— YOUR OBJECTIVE —
Using the material that follows, output exactly the lines from the one containing "(** A rollback" through the one containing "a rewrite of", with both ends kept.

— INPUT —

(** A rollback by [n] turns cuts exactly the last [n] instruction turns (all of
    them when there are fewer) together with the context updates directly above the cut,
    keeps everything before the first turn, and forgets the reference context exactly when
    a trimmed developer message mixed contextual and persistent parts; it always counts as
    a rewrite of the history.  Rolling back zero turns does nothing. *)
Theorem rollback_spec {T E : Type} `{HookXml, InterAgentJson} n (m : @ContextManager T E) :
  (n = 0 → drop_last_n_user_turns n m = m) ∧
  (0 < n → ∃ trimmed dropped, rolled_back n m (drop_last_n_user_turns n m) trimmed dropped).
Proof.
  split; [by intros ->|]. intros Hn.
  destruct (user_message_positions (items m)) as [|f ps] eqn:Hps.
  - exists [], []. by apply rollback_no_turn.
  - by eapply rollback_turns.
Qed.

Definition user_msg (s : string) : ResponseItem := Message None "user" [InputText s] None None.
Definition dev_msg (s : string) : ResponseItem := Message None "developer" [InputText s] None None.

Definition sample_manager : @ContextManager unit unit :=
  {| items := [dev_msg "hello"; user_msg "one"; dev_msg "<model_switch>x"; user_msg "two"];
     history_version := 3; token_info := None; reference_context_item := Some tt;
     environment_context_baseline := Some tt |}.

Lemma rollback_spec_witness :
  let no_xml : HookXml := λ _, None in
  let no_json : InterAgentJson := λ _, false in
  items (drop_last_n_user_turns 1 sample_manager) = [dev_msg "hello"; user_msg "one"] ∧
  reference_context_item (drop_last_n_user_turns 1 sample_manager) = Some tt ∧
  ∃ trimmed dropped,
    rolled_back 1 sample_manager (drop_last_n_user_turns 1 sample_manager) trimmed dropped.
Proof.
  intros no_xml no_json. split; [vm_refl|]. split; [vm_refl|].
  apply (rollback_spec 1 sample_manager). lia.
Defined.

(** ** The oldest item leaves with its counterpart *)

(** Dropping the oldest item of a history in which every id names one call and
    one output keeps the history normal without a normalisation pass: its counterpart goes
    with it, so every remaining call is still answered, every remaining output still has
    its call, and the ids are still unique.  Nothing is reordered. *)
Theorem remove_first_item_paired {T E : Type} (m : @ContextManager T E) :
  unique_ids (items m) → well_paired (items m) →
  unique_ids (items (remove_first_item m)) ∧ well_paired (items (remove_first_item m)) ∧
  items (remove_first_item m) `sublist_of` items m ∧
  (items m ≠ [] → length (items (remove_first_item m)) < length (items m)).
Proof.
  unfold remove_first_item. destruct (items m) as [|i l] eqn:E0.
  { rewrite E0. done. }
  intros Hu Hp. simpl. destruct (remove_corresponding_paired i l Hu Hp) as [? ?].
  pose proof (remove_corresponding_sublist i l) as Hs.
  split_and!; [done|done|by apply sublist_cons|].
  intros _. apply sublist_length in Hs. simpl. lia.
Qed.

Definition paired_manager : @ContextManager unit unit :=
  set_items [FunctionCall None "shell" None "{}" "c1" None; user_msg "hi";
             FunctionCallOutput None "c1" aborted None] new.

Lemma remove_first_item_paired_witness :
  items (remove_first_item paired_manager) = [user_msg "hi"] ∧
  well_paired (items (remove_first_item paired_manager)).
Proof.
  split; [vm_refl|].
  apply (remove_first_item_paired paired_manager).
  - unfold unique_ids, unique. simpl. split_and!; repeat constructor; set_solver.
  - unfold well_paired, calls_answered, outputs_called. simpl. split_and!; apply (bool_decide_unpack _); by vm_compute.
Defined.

---

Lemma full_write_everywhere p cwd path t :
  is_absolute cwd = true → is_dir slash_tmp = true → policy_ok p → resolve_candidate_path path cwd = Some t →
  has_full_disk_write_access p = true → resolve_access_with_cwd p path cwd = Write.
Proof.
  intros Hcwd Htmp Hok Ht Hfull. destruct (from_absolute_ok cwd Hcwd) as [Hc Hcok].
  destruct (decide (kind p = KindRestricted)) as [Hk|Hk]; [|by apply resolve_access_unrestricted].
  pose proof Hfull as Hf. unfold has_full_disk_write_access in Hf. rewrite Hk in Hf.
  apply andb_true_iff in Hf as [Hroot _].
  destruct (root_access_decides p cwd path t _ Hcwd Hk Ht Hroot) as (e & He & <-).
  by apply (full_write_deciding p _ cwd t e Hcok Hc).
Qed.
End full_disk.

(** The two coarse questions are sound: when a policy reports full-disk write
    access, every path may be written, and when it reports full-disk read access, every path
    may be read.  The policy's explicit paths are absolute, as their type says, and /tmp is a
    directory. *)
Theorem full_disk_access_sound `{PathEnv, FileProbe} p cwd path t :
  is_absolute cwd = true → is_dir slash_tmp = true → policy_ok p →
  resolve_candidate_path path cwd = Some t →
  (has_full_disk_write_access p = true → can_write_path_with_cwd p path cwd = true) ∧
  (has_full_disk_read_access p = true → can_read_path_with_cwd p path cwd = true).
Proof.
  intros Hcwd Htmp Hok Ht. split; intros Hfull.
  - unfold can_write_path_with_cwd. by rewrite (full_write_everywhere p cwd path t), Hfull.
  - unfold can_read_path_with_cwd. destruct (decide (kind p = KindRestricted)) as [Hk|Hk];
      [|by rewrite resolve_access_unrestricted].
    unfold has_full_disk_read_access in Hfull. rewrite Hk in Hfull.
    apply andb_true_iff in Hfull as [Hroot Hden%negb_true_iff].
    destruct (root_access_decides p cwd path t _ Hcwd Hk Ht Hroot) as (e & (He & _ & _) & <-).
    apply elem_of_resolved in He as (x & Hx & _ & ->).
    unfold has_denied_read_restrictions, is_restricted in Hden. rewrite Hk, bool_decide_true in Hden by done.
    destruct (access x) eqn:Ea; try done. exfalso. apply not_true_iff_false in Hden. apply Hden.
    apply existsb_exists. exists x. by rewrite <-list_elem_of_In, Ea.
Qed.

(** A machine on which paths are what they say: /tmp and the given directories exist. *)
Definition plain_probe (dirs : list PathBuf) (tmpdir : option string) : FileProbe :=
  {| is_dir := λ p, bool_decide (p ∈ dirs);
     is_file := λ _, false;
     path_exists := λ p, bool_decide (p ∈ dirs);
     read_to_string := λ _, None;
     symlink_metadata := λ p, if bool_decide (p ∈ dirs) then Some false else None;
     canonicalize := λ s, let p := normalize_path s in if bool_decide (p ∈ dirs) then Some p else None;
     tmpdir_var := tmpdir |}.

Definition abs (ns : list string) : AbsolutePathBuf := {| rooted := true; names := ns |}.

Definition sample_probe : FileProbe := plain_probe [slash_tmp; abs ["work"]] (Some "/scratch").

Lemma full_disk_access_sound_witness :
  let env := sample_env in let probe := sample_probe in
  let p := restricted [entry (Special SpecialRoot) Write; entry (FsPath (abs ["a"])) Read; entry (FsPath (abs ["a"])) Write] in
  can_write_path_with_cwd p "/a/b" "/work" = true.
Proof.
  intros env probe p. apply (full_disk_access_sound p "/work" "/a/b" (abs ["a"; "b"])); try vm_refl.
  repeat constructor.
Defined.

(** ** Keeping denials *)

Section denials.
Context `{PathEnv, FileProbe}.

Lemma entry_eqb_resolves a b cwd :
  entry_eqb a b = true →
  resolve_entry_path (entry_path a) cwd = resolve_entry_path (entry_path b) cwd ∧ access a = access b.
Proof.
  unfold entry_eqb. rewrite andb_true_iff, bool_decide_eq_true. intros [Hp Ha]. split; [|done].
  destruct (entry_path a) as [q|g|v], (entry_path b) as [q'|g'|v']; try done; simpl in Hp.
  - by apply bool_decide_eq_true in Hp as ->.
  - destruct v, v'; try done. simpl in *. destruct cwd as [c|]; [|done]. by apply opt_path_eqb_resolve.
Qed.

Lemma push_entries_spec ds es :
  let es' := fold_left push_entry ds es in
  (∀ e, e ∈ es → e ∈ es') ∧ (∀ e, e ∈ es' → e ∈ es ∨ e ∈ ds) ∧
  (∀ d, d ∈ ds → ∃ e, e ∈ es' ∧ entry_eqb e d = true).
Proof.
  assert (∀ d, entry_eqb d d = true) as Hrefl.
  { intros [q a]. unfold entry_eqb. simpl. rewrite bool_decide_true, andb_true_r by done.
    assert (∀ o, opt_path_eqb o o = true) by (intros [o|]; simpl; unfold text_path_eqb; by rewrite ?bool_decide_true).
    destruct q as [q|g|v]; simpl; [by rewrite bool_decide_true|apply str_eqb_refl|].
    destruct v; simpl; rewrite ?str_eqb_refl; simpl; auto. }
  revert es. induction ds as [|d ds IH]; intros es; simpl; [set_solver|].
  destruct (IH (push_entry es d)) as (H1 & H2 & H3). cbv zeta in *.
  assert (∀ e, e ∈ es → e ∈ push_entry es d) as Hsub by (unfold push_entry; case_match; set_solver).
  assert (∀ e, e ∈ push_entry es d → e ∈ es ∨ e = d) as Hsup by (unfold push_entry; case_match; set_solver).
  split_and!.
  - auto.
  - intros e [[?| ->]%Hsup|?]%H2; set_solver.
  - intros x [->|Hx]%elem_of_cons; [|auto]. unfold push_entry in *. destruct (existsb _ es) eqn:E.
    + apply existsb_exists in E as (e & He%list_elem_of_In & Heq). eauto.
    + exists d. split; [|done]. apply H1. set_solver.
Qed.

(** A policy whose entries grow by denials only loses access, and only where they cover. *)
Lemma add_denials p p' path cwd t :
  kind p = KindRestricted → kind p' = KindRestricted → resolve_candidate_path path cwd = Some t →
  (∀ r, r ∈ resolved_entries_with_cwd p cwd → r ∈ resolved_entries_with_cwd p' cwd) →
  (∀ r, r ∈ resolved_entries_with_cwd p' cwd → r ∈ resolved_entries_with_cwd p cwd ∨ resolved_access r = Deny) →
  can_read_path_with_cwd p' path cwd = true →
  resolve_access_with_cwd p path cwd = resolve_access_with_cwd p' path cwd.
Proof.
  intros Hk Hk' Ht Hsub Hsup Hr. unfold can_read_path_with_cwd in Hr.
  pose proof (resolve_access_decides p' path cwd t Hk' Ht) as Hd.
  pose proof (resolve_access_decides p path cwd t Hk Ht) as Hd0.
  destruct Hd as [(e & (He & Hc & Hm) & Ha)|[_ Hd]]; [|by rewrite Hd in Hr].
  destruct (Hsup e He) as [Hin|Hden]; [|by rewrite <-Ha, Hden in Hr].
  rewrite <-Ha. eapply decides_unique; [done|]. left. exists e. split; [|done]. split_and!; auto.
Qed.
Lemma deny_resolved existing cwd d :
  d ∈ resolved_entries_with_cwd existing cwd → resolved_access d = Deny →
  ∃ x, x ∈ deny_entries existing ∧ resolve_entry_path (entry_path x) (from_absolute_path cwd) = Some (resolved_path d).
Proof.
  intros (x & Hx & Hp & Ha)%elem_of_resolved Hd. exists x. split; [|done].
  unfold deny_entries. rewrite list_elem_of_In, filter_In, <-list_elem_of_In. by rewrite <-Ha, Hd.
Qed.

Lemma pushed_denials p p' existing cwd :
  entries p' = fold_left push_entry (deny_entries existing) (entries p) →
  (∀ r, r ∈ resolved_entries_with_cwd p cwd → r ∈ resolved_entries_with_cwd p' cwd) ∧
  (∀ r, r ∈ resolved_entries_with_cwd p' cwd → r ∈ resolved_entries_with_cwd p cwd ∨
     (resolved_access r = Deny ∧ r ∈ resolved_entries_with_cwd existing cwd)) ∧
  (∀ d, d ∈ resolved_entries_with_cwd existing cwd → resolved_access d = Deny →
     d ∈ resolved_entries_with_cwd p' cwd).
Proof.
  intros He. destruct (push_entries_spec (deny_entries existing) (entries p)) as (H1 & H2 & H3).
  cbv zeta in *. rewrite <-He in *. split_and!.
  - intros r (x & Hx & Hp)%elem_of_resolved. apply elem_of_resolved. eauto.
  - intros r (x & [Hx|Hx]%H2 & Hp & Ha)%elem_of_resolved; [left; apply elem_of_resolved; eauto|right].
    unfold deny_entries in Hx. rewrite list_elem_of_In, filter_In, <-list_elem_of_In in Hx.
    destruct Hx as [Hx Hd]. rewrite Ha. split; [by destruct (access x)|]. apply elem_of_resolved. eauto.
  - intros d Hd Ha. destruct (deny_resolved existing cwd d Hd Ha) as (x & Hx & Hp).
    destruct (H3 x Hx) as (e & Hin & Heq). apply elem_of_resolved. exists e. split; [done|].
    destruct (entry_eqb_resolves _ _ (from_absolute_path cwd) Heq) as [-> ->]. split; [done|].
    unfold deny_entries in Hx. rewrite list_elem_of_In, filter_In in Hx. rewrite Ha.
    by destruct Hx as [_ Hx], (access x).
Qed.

— WRITTEN RESPONSE —
(** A rollback by [n] turns cuts exactly the last [n] instruction turns (all of
    them when there are fewer) together with the context updates directly above the cut,
    keeps everything before the first turn, and forgets the reference context exactly when
    a trimmed developer message mixed contextual and persistent parts; it always counts as
    a rewrite of the history.  Rolling back zero turns does nothing. *)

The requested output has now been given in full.